2003-04-07 19:43 quoted-printable no-go in news? Matthias Andree
@ 2003-04-07 22:29 ` Randal L. Schwartz
2003-04-08 5:59 ` Graham Murray
2003-04-10 17:44 ` Matthias Andree
2003-04-08 11:48 ` Jesper Harder
1 sibling, 2 replies; 9+ messages in thread
From: Randal L. Schwartz @ 2003-04-07 22:29 UTC (permalink / raw)
Cc: ding
>>>>> "Matthias" == Matthias Andree <ma@dt.e-technik.uni-dortmund.de> writes:
Matthias> Gnus displays wide hollow boxes instead of the umlauts in
Matthias> Message-ID: <etvq8vonajs2p1llpmfpnl8d0rehmsdu5u@4ax.com>
Matthias> (de.rec.fotografie) -- it is declared iso-8859-1 and
Matthias> quoted-printable; but Gnus nicely and correctly displays
Matthias> "\200" for a b0rken =80. Later, when following up to the
Matthias> post, Gnus complains about unprintable characters and offers
Matthias> to replace, remove, ignore, ... them. It works in
Matthias> binary-encoded articles.
The only acceptable "encoding" for Usenet at large in the text
newsgroups that I'm aware of is plain 7-bit ASCII, although I imagine
iso-8859-1 is probably also acceptable. Quoted-printable, definitely
not.
However, maybe de.* has a different rule.
--
Randal L. Schwartz - Stonehenge Consulting Services, Inc. - +1 503 777 0095
<merlyn@stonehenge.com> <URL:http://www.stonehenge.com/merlyn/>
Perl/Unix/security consulting, Technical writing, Comedy, etc. etc.
See PerlTraining.Stonehenge.com for onsite and open-enrollment Perl training!
^ permalink raw reply [flat|nested] 9+ messages in thread
* Re: quoted-printable no-go in news?
2003-04-07 22:29 ` Randal L. Schwartz
@ 2003-04-08 5:59 ` Graham Murray
2003-04-10 17:44 ` Matthias Andree
1 sibling, 0 replies; 9+ messages in thread
From: Graham Murray @ 2003-04-08 5:59 UTC (permalink / raw)
merlyn@stonehenge.com (Randal L. Schwartz) writes:
> The only acceptable "encoding" for Usenet at large in the text
> newsgroups that I'm aware of is plain 7-bit ASCII, although I imagine
> iso-8859-1 is probably also acceptable.

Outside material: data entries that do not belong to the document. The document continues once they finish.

Lemma fork_split (fs1 fs2 : list (nat * nat)) i j a b :
  NoDup (fs1 ++ (i, j) :: fs2).*1 → NoDup (fs1 ++ (i, j) :: fs2).*2 →
  (a, b) ∈ fs1 ++ fs2 ↔ (a, b) ∈ fs1 ++ (i, j) :: fs2 ∧ b ≠ j.
Proof.
  rewrite !fmap_app, !fmap_cons. simpl. intros _ (Hn2 & Hd & Hn2')%NoDup_app.
  apply NoDup_cons in Hn2' as [Hn3 _]. rewrite !elem_of_app, elem_of_cons. split.
  - intros Hab. split; [tauto|]. intros ->. destruct Hab as [Hab|Hab].
    + apply (Hd j); [|by left]. apply list_elem_of_fmap. by exists (a, j).
    + apply Hn3, list_elem_of_fmap. by exists (a, j).
  - intros [[?|[[= -> ->]|?]] ?]; auto. done.
Qed.

Lemma fork_drop_nd (fs1 fs2 : list (nat * nat)) ij :
  NoDup (fs1 ++ ij :: fs2).*1 ∧ NoDup (fs1 ++ ij :: fs2).*2 → NoDup (fs1 ++ fs2).*1 ∧ NoDup (fs1 ++ fs2).*2.
Proof.
  rewrite !fmap_app, !fmap_cons. intros [H1 H2].
  split; [apply (sublist_NoDup _ _ H1)|apply (sublist_NoDup _ _ H2)]; (apply sublist_app; [done|by apply sublist_cons]).
Qed.

Lemma drop_kin t fs1 fs2 i j f : let fs := fs1 ++ (i, j) :: fs2 in kin_inv t fs →
  (p_state (f (proc_at t j)) = UNUSED ∧ p_parent (f (proc_at t j)) = None) ∨
  (p_state (f (proc_at t j)) = RUNNABLE ∧ p_parent (f (proc_at t j)) = Some i) →
  kin_inv (upd_proc j f t) (fs1 ++ fs2).
Proof.
  intros fs [Hinit Hself Hpar Hun Hem Hfk Hnd] Hf. pose proof Hnd as [Hnd1 Hnd2].
  assert ((i, j) ∈ fs) as Hij by (apply elem_of_app; right; by left).
  destruct (Hfk i j Hij) as (Hi & Hai & Hj & Hej & Hpj).
  assert (∀ k, pst (upd_proc j f t) k = if decide (j = k) then p_state (f (proc_at t j)) else pst t k) as Hst
    by (intros; by apply pst_upd).
  assert (∀ k, proc_at (upd_proc j f t) k = if decide (j = k) then f (proc_at t j) else proc_at t k) as Hat
    by (intros; by apply proc_at_upd).
  assert (∀ k, valid (upd_proc j f t) k ↔ valid t k) as Hv by (intros; unfold valid; by rewrite length_upd_proc).
  assert (∀ k, alive (pst t k) → alive (pst (upd_proc j f t) k)) as Hal.
  { intros k Hk. rewrite Hst. case_decide; [|done]. subst k. rewrite Hej in Hk. by destruct (alive_not _ Hk) as (_ & ? & _). }
  assert (i ≠ j) as Hne by (intros ->; rewrite Hej in Hai; by destruct (alive_not _ Hai) as (_ & ? & _)).
  constructor.
  - destruct Hinit as (q & ? & ? & Haq & ?). exists q. rewrite Hv, Hat, decide_False; auto.
    intros ->. rewrite Hej in Haq. by destruct (alive_not _ Haq) as (_ & ? & _).
  - intros k Hk%Hv. rewrite Hat. case_decide; [|auto]. subst k. destruct Hf as [[_ ->]|[_ ->]]; congruence.
  - intros k Hk%Hv. rewrite Hst, Hat. case_decide.
    + intros ??. destruct Hf as [[? _]|[_ Hp]]; [done|]. right. exists i. rewrite Hp, Hv. auto.
    + intros ??. destruct (Hpar k) as [?|(q & ? & ? & ?)]; [done..|by left|right]. exists q. rewrite Hv. auto.
  - intros k Hk%Hv. rewrite Hst, Hat. case_decide; [|auto]. intros. destruct Hf as [[_ ?]|[? _]]; congruence.
  - intros k Hk%Hv. rewrite Hst. case_decide; [by destruct Hf as [[-> _]|[-> _]]|].
    intros Hek. destruct (Hem k Hk Hek) as [q Hq]. exists q. by apply (fork_split fs1 fs2 i j).
  - intros a b Hab. apply (fork_split fs1 fs2 i j) in Hab as [Hab Hbj]; [|done..].
    destruct (Hfk a b Hab) as (? & ? & ? & Hb & ?).
    rewrite !Hv, Hat, (Hst b), !(decide_False (P := j = b)) by congruence. split_and!; auto.
  - by eapply fork_drop_nd.
Qed.
(* ===== verification/Exec.v ===== *)
(** * exec (exec.c, loaduvm of vm.c, sys_exec of sysfile.c, elf.h)

    Loading a program: its ELF headers, its segments, the user stack with the
    arguments, and the switch to the new address space. *)

From stdpp Require Import base numbers option list gmap strings.
From S2P Require Import Prelude Bytes CString Kalloc Vm Block Log Txn Fs Kernel File Proc Syscall Sysfile.
Local Open Scope Z_scope.

Module Exec.
Import Kernel Syscall.

Definition MAXARG : Z := 32.
Definition ELF_MAGIC : Z := 1179403647.
Definition ELF_PROG_LOAD : Z := 1.

(** ** ELF headers *)

Definition sizeof_elfhdr : Z := 52.
Definition elf_magic (h : bytes) : Z := get32 h 0.
Definition elf_entry (h : bytes) : Z := get32 h 24.
Definition elf_phoff (h : bytes) : Z := get32 h 28.
Definition elf_phnum (h : bytes) : Z := get16 h 44.

Definition sizeof_proghdr : Z := 32.
Definition ph_type (h : bytes) : Z := get32 h 0.
Definition ph_off (h : bytes) : Z := get32 h 4.
Definition ph_vaddr (h : bytes) : Z := get32 h 8.
Definition ph_filesz (h : bytes) : Z := get32 h 16.
Definition ph_memsz (h : bytes) : Z := get32 h 20.

(** The last element of the path: [for(last=s=path; *s; s++)]. *)
Fixpoint last_elem (s last : bytes) : bytes :=
  match s with
  | [] => last
  | c :: s' => if c =? 0 then last else last_elem s' (if c =? Fs.slash then s' else last)
  end.

Section exec.
Context {T : Type} `{!BlockIO T} `{!TxnIO T} `{!OpIO T}.
Variables (kend data : Z) (dsw : Fs.devsw T).
Implicit Types k : kernel T.

(** [for(i = 0; i < sz; i += PGSIZE)], at most [n] pages; the bytes go to the
    page at [p2v(pa)]. *)
Fixpoint loaduvm_loop (n : nat) (pgdir addr : Z) (ip : nat) (offset sz i : Z) : kM (kernel T) Z :=
  if i <? sz then
    match n with
    | O => panic "loaduvm: loop bound"
    | S n' =>
        pte ← in_mem (Vm.walkpgdir pgdir (u32 (addr + i)) false);
        if pte =? 0 then panic "loaduvm: address should exist"
        else
          e ← in_mem (Vm.load pte);
          let pa := Vm.PTE_ADDR e in
          let m := if sz - i <? Kalloc.PGSIZE then sz - i else Kalloc.PGSIZE in
          rd ← in_fs (Fs.readi dsw ip (u32 (offset + i)) m);
          _ ← in_mem (modify (Kalloc.set_mem (Vm.store_bytes (Kalloc.p2v pa) rd.2)));
          if negb (rd.1 =? m) then mret (-1)
          else loaduvm_loop n' pgdir addr ip offset sz (u32 (i + Kalloc.PGSIZE))
    end
  else mret 0.

Definition loaduvm (pgdir addr : Z) (ip : nat) (offset sz : Z) : kM (kernel T) Z :=
  if negb (addr mod Kalloc.PGSIZE =? 0) then panic "loaduvm: addr must be page aligned"
  else loaduvm_loop (Z.to_nat (sz / Kalloc.PGSIZE + 1)) pgdir addr ip offset sz 0.

(** The loop over the program headers, [n] of them left: the size of the
    image, or [None] at [goto bad]. *)
Fixpoint load_segments (n : nat) (ip : nat) (pgdir off sz : Z) : kM (kernel T) (option Z) :=
  match n with
  | O => mret (Some sz)
  | S n' =>
      rd ← in_fs (Fs.readi dsw ip (u32 off) sizeof_proghdr);
      if negb (rd.1 =? sizeof_proghdr) then mret None
      else
        let ph := rd.2 in
        if negb (ph_type ph =? ELF_PROG_LOAD) then load_segments n' ip pgdir (off + sizeof_proghdr) sz
        else if ph_memsz ph <? ph_filesz ph then mret None
        else
          sz' ← in_mem (Vm.allocuvm kend pgdir sz (u32 (ph_vaddr ph + ph_memsz ph)));
          if sz' =? 0 then mret None
          else
            r ← loaduvm pgdir (ph_vaddr ph) ip (ph_off ph) (ph_filesz ph);
            if r <? 0 then mret None
            else load_segments n' ip pgdir (off + sizeof_proghdr) sz'
  end.

(** The loop over the arguments: the stack pointer and the addresses of the
    strings, or [None] at [goto bad]. *)
Fixpoint push_args (argv : list bytes) (argc : Z) (pgdir sp : Z) (ustack : list Z) :
    kM (kernel T) (option (Z * list Z)) :=
  match argv with
  | [] => mret (Some (sp, ustack))
  | a :: argv' =>
      if MAXARG <=? argc then mret None
      else
        let n := CString.strlen a + 1 in
        let sp := Z.land (u32 (sp - n)) (Z.lnot 3) in
        r ← in_mem (Vm.copyout pgdir sp (take (Z.to_nat (n - 1)) a ++ [0]));
        if r <? 0 then mret None
        else push_args argv' (argc + 1) pgdir sp (ustack ++ [sp])
  end.

(** The code after [bad]; [ip] while the inode is held. *)
Definition exec_bad (pgdir : Z) (ip : option nat) : kM (kernel T) Z :=
  _ ← (if pgdir =? 0 then mret tt else in_mem (Vm.freevm kend pgdir));
  _ ← (match ip with
       | Some ip => _ ← Sysfile.iunlockput ip; Sysfile.end_op
       | None => mret tt
       end);
  mret (-1).

(** The user stack and the switch to the new image. *)
Definition exec_commit (path : bytes) (argv : list bytes) (pgdir sz entry : Z) : kM (kernel T) Z :=
  let sz := Kalloc.PGROUNDUP sz in
  sz ← in_mem (Vm.allocuvm kend pgdir sz (u32 (sz + 2 * Kalloc.PGSIZE)));
  if sz =? 0 then exec_bad pgdir None
  else
    _ ← in_mem (Vm.clearpteu pgdir (u32 (sz - 2 * Kalloc.PGSIZE)));
    a ← push_args argv 0 pgdir sz [];
    match a with
    | None => exec_bad pgdir None
    | Some (sp, args) =>
        let argc := Z.of_nat (length args) in
        let ustack := [4294967295; argc; u32 (sp - (argc + 1) * 4)] ++ args ++ [0] in
        let sp := u32 (sp - (3 + argc + 1) * 4) in
        r ← in_mem (Vm.copyout pgdir sp (mjoin (le32 <$> ustack)));
        if r <? 0 then exec_bad pgdir None
        else
          _ ← upd_cur (Proc.copy_name (last_elem path path));
          old ← cur p_pgdir;
          _ ← upd_cur (p_set_pgdir pgdir);
          _ ← upd_cur (p_set_sz sz);
          _ ← upd_cur (λ p, p_set_tf (tf_set_eip_esp entry sp (p_tf p)) p);
          i ← myproc;
          _ ← Proc.switchuvm i;
          _ ← in_mem (Vm.freevm kend old);
          mret 0
    end.

(** [elf0] is what the uninitialised [elf] holds.  [readi(...) < sizeof(elf)]
    compares unsigned numbers. *)
Definition exec (elf0 : bytes) (path : bytes) (argv : list bytes) : kM (kernel T) Z :=
  _ ← Sysfile.begin_op;
  ip ← Sysfile.namei dsw path;
  match ip with
  | None => _ ← Sysfile.end_op; mret (-1)
  | Some ip =>
      _ ← Sysfile.ilock ip;
      rd ← in_fs (Fs.readi dsw ip 0 sizeof_elfhdr);
      let elf := Bytes.put elf0 0 rd.2 in
      if u32 rd.1 <? sizeof_elfhdr then exec_bad 0 (Some ip)
      else if negb (elf_magic elf =? ELF_MAGIC) then exec_bad 0 (Some ip)
      else
        pgdir ← in_mem (Vm.setupkvm data);
        if pgdir =? 0 then exec_bad 0 (Some ip)
        else
          sz ← load_segments (Z.to_nat (elf_phnum elf)) ip pgdir (i32 (elf_phoff elf)) 0;
          match sz with
          | None => exec_bad pgdir (Some ip)
          | Some sz =>
              _ ← Sysfile.iunlockput ip;
              _ ← Sysfile.end_op;
              exec_commit path argv pgdir sz (elf_entry elf)
          end
  end.

(** [for(i=0;; i++)]: [n] entries of [argv] are left. *)
Fixpoint fetch_argv (n : nat) (uargv : Z) : kM (kernel T) (option (list bytes)) :=
  match n with
  | O => mret None
  | S n' =>
      uarg ← fetchint uargv;
      match uarg with
      | None => mret None
      | Some uarg =>
          if uarg =? 0 then mret (Some [])
          else
            s ← fetchstr (u32 uarg);
            match s with
            | None => mret None
            | Some s =>
                l ← fetch_argv n' (u32 (uargv + 4));
                mret ((s ::.) <$> l)
            end
      end
  end.

Definition sys_exec (elf0 : bytes) : kM (kernel T) Z :=
  path ← argstr 0;
  match path with None => mret (-1) | Some path =>
  uargv ← argint 1;
  match uargv with None => mret (-1) | Some uargv =>
  argv ← fetch_argv (Z.to_nat MAXARG) (u32 uargv);
  match argv with None => mret (-1) | Some argv => exec elf0 path argv end end end.
End exec.
End Exec.
(* ===== verification/Trap.v ===== *)
(** * Traps and system calls (trap.c, syscall of syscall.c)

    The dispatch of system calls and interrupts, and the delivery of SIGFPE to
    a handler of the process. *)

From stdpp Require Import base numbers option list gmap strings.
From S2P Require Import Prelude Bytes Console Kbd Kalloc Vm Block Log Txn Fs Kernel File Proc Syscall Sysproc Sysfile Exec.
Local Open Scope Z_scope.

Module Trap.
Import Kernel Syscall.

Definition SIGFPE : Z := 0.
Definition T_DIVIDE : Z := 0.
Definition T_SYSCALL : Z := 64.
Definition T_IRQ0 : Z := 32.
Definition IRQ_TIMER : Z := 0.
Definition IRQ_KBD : Z := 1.
Definition IRQ_COM1 : Z := 4.
Definition IRQ_IDE : Z := 14.
Definition IRQ_SPURIOUS : Z := 31.

(** What the code reads without having written it: the variables of
    sys_signal and exec. *)
Record stack_junk := mkJunk { j_signum : Z; j_handler : Z; j_elf : bytes }.

(** What the hardware holds when an interrupt comes: the scan codes in the
    keyboard controller, the bytes in the serial port, the id of the CPU and
    its register cr2. *)
Record devices := mkDevices { d_codes : list Z; d_serial : list Z; d_cpuid : Z; d_cr2 : Z }.

Section trap.
Context {T : Type} `{!BlockIO T} `{!TxnIO T} `{!OpIO T}.
Variables (kend data forkret_addr : Z) (dsw : Fs.devsw T).
Implicit Types k : kernel T.

(** [syscalls[num]]; SYS_fork is 1 and SYS_signal is 23. *)
Definition syscalls (j : stack_junk) (num : Z) : option (kM (kernel T) Z) :=
  match num with
  | 1 => Some (Sysproc.sys_fork kend data forkret_addr)
  | 2 => Some (Sysproc.sys_exit kend)
  | 3 => Some (Sysproc.sys_wait kend)
  | 4 => Some (Sysfile.sys_pipe kend)
  | 5 => Some (Sysfile.sys_read dsw)
  | 6 => Some Sysproc.sys_kill
  | 7 => Some (Exec.sys_exec kend data dsw (j_elf j))
  | 8 => Some Sysfile.sys_fstat
  | 9 => Some (Sysfile.sys_chdir dsw)
  | 10 => Some Sysfile.sys_dup
  | 11 => Some Sysproc.sys_getpid
  | 12 => Some (Sysproc.sys_sbrk kend)
  | 13 => Some Sysproc.sys_sleep
  | 14 => Some Sysproc.sys_uptime
  | 15 => Some (Sysfile.sys_open kend dsw)
  | 16 => Some (Sysfile.sys_write dsw)
  | 17 => Some (Sysfile.sys_mknod dsw)
  | 18 => Some (Sysfile.sys_unlink dsw)
  | 19 => Some (Sysfile.sys_link dsw)
  | 20 => Some (Sysfile.sys_mkdir dsw)
  | 21 => Some (Sysfile.sys_close kend)
  | 22 => Some Sysproc.sys_halt
  | 23 => Some (Sysproc.sys_signal (j_signum j) (j_handler j))
  | _ => None
  end.

Definition syscall (j : stack_junk) : kM (kernel T) unit :=
  tf ← cur p_tf;
  match syscalls j (i32 (tf_eax tf)) with
  | Some f =>
      r ← f;
      upd_cur (λ p, p_set_tf (tf_set_eax (u32 r) (p_tf p)) p)
  | None =>
      pid ← cur p_pid;
      name ← cur p_name;
      _ ← kprintf (str "%d %s: unknown sys call %d" ++ [10])
            [Console.AInt pid; Console.AStr (Some name); Console.AInt (i32 (tf_eax tf))];
      upd_cur (λ p, p_set_tf (tf_set_eax (u32 (-1)) (p_tf p)) p)
  end.

(** [if(proc->killed) exit()]. *)
Definition exit_if_killed : kM (kernel T) unit :=
  killed ← cur p_killed;
  if negb (killed =? 0) then Proc.exit kend else mret tt.

(** ** Interrupts *)

(** The loop of consoleintr over the characters that its argument yields: the
    console changes, and readers are woken up when a line is complete. *)
Fixpoint consoleintr (cs : list Z) : kM (kernel T) unit :=
  match cs with
  | [] => mret tt
  | c :: cs' =>
      k ← kget;
      match Console.consoleintr_char (Proc.procdump k) c (k_cons k) with
      | None => panic "wild store"
      | Some (s', w) =>
          _ ← modify (set_cons s');
          _ ← kif w (wakeup ChInput);
          consoleintr cs'
      end
  end.

Definition kbdintr (codes : list Z) : kM (kernel T) unit :=
  shift ← gets k_shift;
  let '(cs, shift') := Kbd.kbd_input shift codes in
  _ ← modify (set_shift shift');
  consoleintr cs.

Definition timerintr (cpuid : Z) : kM (kernel T) unit :=
  if cpuid =? 0 then
    _ ← modify (λ k, set_ticks (u32 (k_ticks k + 1)) k);
    wakeup ChTicks
  else mret tt.

(** ** Signals *)

(** The frame that a divide error pushes for the handler of SIGFPE. *)
Definition deliver (tf : trapframe) (handler restorer : Z) : kM (kernel T) trapframe :=
  let sp d := u32 (tf_esp tf - d) in
  _ ← ustore32 (sp 4) 116;
  _ ← ustore32 (sp 8) (tf_ebp tf);
  _ ← ustore32 (sp 12) (tf_eax tf);
  _ ← ustore32 (sp 16) (tf_ecx tf);
  _ ← ustore32 (sp 20) (tf_edx tf);
  _ ← ustore32 (sp 24) SIGFPE;
  _ ← ustore32 (sp 28) restorer;
  mret (tf_set_eip_esp (u32 handler) (sp 28) tf).

(** The default case: a trap that nothing handles kills the process.  What is
    printed before a panic is left out. *)
Definition trap_default (d : devices) (tf : trapframe) : kM (kernel T) trapframe :=
  p ← gets k_proc;
  if decide (p = None) then panic "trap"
  else if Z.land (tf_cs tf) 3 =? 0 then panic "trap"
  else
    pid ← cur p_pid;
    name ← cur p_name;
    _ ← kprintf (str "pid %d %s: trap %d err %d on cpu %d eip 0x%x addr 0x%x--kill proc" ++ [10])
          [Console.AInt pid; Console.AStr (Some name); Console.AInt (tf_trapno tf); Console.AInt (tf_err tf);
           Console.AInt (d_cpuid d); Console.AInt (tf_eip tf); Console.AInt (d_cr2 d)];
    _ ← upd_cur (p_set_killed 1);
    mret tf.

Definition divide (d : devices) (tf : trapframe) : kM (kernel T) trapframe :=
  h ← cur p_handler;
  if negb (h !!! Z.to_nat SIGFPE =? -1) then
    deliver tf (h !!! Z.to_nat SIGFPE) (h !!! 256%nat)
  else trap_default d tf.

(** The switch on the trap number; ideintr of memide.c does nothing. *)
Definition dispatch (d : devices) (tf : trapframe) :
    kM (kernel T) trapframe :=
  let n := tf_trapno tf in
  if n =? T_IRQ0 + IRQ_TIMER then _ ← timerintr (d_cpuid d); mret tf
  else if n =? T_IRQ0 + IRQ_IDE then mret tf
  else if n =? T_IRQ0 + IRQ_IDE + 1 then mret tf
  else if n =? T_IRQ0 + IRQ_KBD then _ ← kbdintr (d_codes d); mret tf
  else if n =? T_IRQ0 + IRQ_COM1 then _ ← consoleintr (d_serial d); mret tf
  else if (n =? T_IRQ0 + 7) || (n =? T_IRQ0 + IRQ_SPURIOUS) then
    _ ← kprintf (str "cpu%d: spurious interrupt at %x:%x" ++ [10])
          [Console.AInt (d_cpuid d); Console.AInt (tf_cs tf); Console.AInt (tf_eip tf)];
    mret tf
  else if n =? T_DIVIDE then divide d tf
  else trap_default d tf.

(** [if(proc && proc->killed && (tf->cs&3) == DPL_USER) exit()]. *)
Definition exit_if_user_killed (tf : trapframe) : kM (kernel T) unit :=
  p ← gets k_proc;
  if decide (p = None) then mret tt
  else
    killed ← cur p_killed;
    if negb (killed =? 0) && (Z.land (tf_cs tf) 3 =? Proc.DPL_USER) then Proc.exit kend else mret tt.

(** The result is the trap frame to return to.  After a yield the last test
    is made when the process runs again ([trap_resume]). *)
Definition trap (j : stack_junk) (d : devices) (tf : trapframe) :
    kM (kernel T) trapframe :=
  if tf_trapno tf =? T_SYSCALL then
    _ ← exit_if_killed;
    _ ← upd_cur (p_set_tf tf);
    _ ← syscall j;
    _ ← exit_if_killed;
    cur p_tf
  else
    tf ← dispatch d tf;
    _ ← exit_if_user_killed tf;
    p ← gets k_proc;
    if decide (p = None) then mret tf
    else
      st ← cur p_state;
      if decide (st = RUNNING) then
        if tf_trapno tf =? T_IRQ0 + IRQ_TIMER then Proc.yield
        else _ ← exit_if_user_killed tf; mret tf
      else _ ← exit_if_user_killed tf; mret tf.

Definition trap_resume (tf : trapframe) : kM (kernel T) trapframe :=
  _ ← exit_if_user_killed tf;
  mret tf.
End trap.
End Trap.
Lemma push_all_page m pgdir P q a l : user_page m pgdir P q → q + 4 * Z.of_nat (length l) ≤ a → a ≤ q + PGSIZE →
  user_page (push_all a l m) pgdir P q.
Proof.
  revert a m. induction l as [|v l IH]; intros a m Hp Ha Hb; simpl in *; [done|].
  apply IH; [apply user_page_store; [done|lia|lia]|lia|lia].
Qed.

(** ** The round trip *)

Definition u32_ok (z : Z) : Prop := 0 ≤ z < 2 ^ 32.

(** The registers of the interrupted code that the frame holds. *)
Definition saved_ok (tf : trapframe) : Prop :=
  u32_ok (tf_ebp tf) ∧ u32_ok (tf_eax tf) ∧ u32_ok (tf_ecx tf) ∧ u32_ok (tf_edx tf).

(** What restorer does with five words above it. *)
Lemma restorer_pops m pgdir P q S r edx ecx eax ebp eip : user_page m pgdir P q → frame_room P S →
  r_esp r = S - 24 → let a := q + (S - 28) mod PGSIZE in
  load32 m (a + 8) = edx → load32 m (a + 12) = ecx → load32 m (a + 16) = eax →
  load32 m (a + 20) = ebp → load32 m (a + 24) = eip →
  restorer m pgdir r = Some (store32 a (r_ebp r) m, mkRegs eax ecx edx ebp (u32 S) eip).
Proof.
  intros Hp Hr Hesp a H1 H2 H3 H4 H5. pose proof Hr as (HS & _).
  assert (∀ d, 4 ≤ d ≤ 28 → in_word P (S - d) ∧ q + (S - d) mod PGSIZE = a + 28 - d) as Hw.
  { intros d Hd. destruct (frame_word P S d Hr Hd) as [Hin Em]. split; [done|]. rewrite Em. unfold a. lia. }
  unfold restorer. rewrite Hesp. replace (S - 24 - 4) with (S - 28) by lia. rewrite (u32_small (S - 28)) by lia.
  destruct (Hw 28 ltac:(lia)) as [Hw28 E28]. rewrite (prog_store_word m pgdir P q (S - 28) (r_ebp r) Hp Hw28).
  fold a. cbn [mbind option_bind]. set (m' := store32 a (r_ebp r) m).
  assert (user_page m' pgdir P q) as Hp'.
  { pose proof (in_word_range _ _ Hw28) as [? ?]. apply user_page_store; [exact Hp|unfold a; lia|unfold a; lia]. }
  assert (∀ e v, 8 ≤ e ≤ 24 → load32 m (a + e) = v → user_word m' pgdir (u32 (S - 28 + e)) = Some v) as Hword.
  { intros e v He <-. replace (S - 28 + e) with (S - (28 - e)) by lia. rewrite u32_small by lia.
    destruct (Hw (28 - e) ltac:(lia)) as [Hwd Ed]. rewrite (user_word_page m' pgdir P q (S - (28 - e)) Hp' Hwd), Ed.
    replace (a + 28 - (28 - e)) with (a + e) by lia. f_equal. apply load32_store32_ne. lia. }
  rewrite (Hword 8 edx ltac:(lia) H1). cbn [mbind option_bind].
  rewrite (Hword 12 ecx ltac:(lia) H2). cbn [mbind option_bind].
  rewrite (Hword 16 eax ltac:(lia) H3). cbn [mbind option_bind].
  rewrite (Hword 20 ebp ltac:(lia) H4). cbn [mbind option_bind].
  rewrite !u32_add_l. replace (S - 28 + 20 + 4) with (S - 28 + 24) by lia.
  rewrite (Hword 24 eip ltac:(lia) H5). cbn [mbind option_bind].
  do 3 f_equal. rewrite <- Z.add_assoc, u32_add_l. f_equal. lia.
Qed.

Section claim.
Context {T : Type} `{!BlockIO T} `{!TxnIO T} `{!OpIO T}.
Variables (kend data forkret_addr : Z) (dsw : Fs.devsw T).
Implicit Types k : kernel T.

Quoted-printable, definitely
> not.
Though has USEFOR not suggested/recommended that UTF-8 be the default
encoding for text newsgroups. So that current 7-bit ASCII remains
unchanged but also allow for accents, Greek, Cyrillic, Kanji, etc all
within the one encoding.
^ permalink raw reply [flat|nested] 9+ messages in thread
* Re: quoted-printable no-go in news?
2003-04-07 19:43 quoted-printable no-go in news? Matthias Andree
2003-04-07 22:29 ` Randal L. Schwartz
@ 2003-04-08 11:48 ` Jesper Harder
2003-04-10 19:06 ` Matthias Andree
1 sibling, 1 reply; 9+ messages in thread
From: Jesper Harder @ 2003-04-08 11:48 UTC (permalink / raw)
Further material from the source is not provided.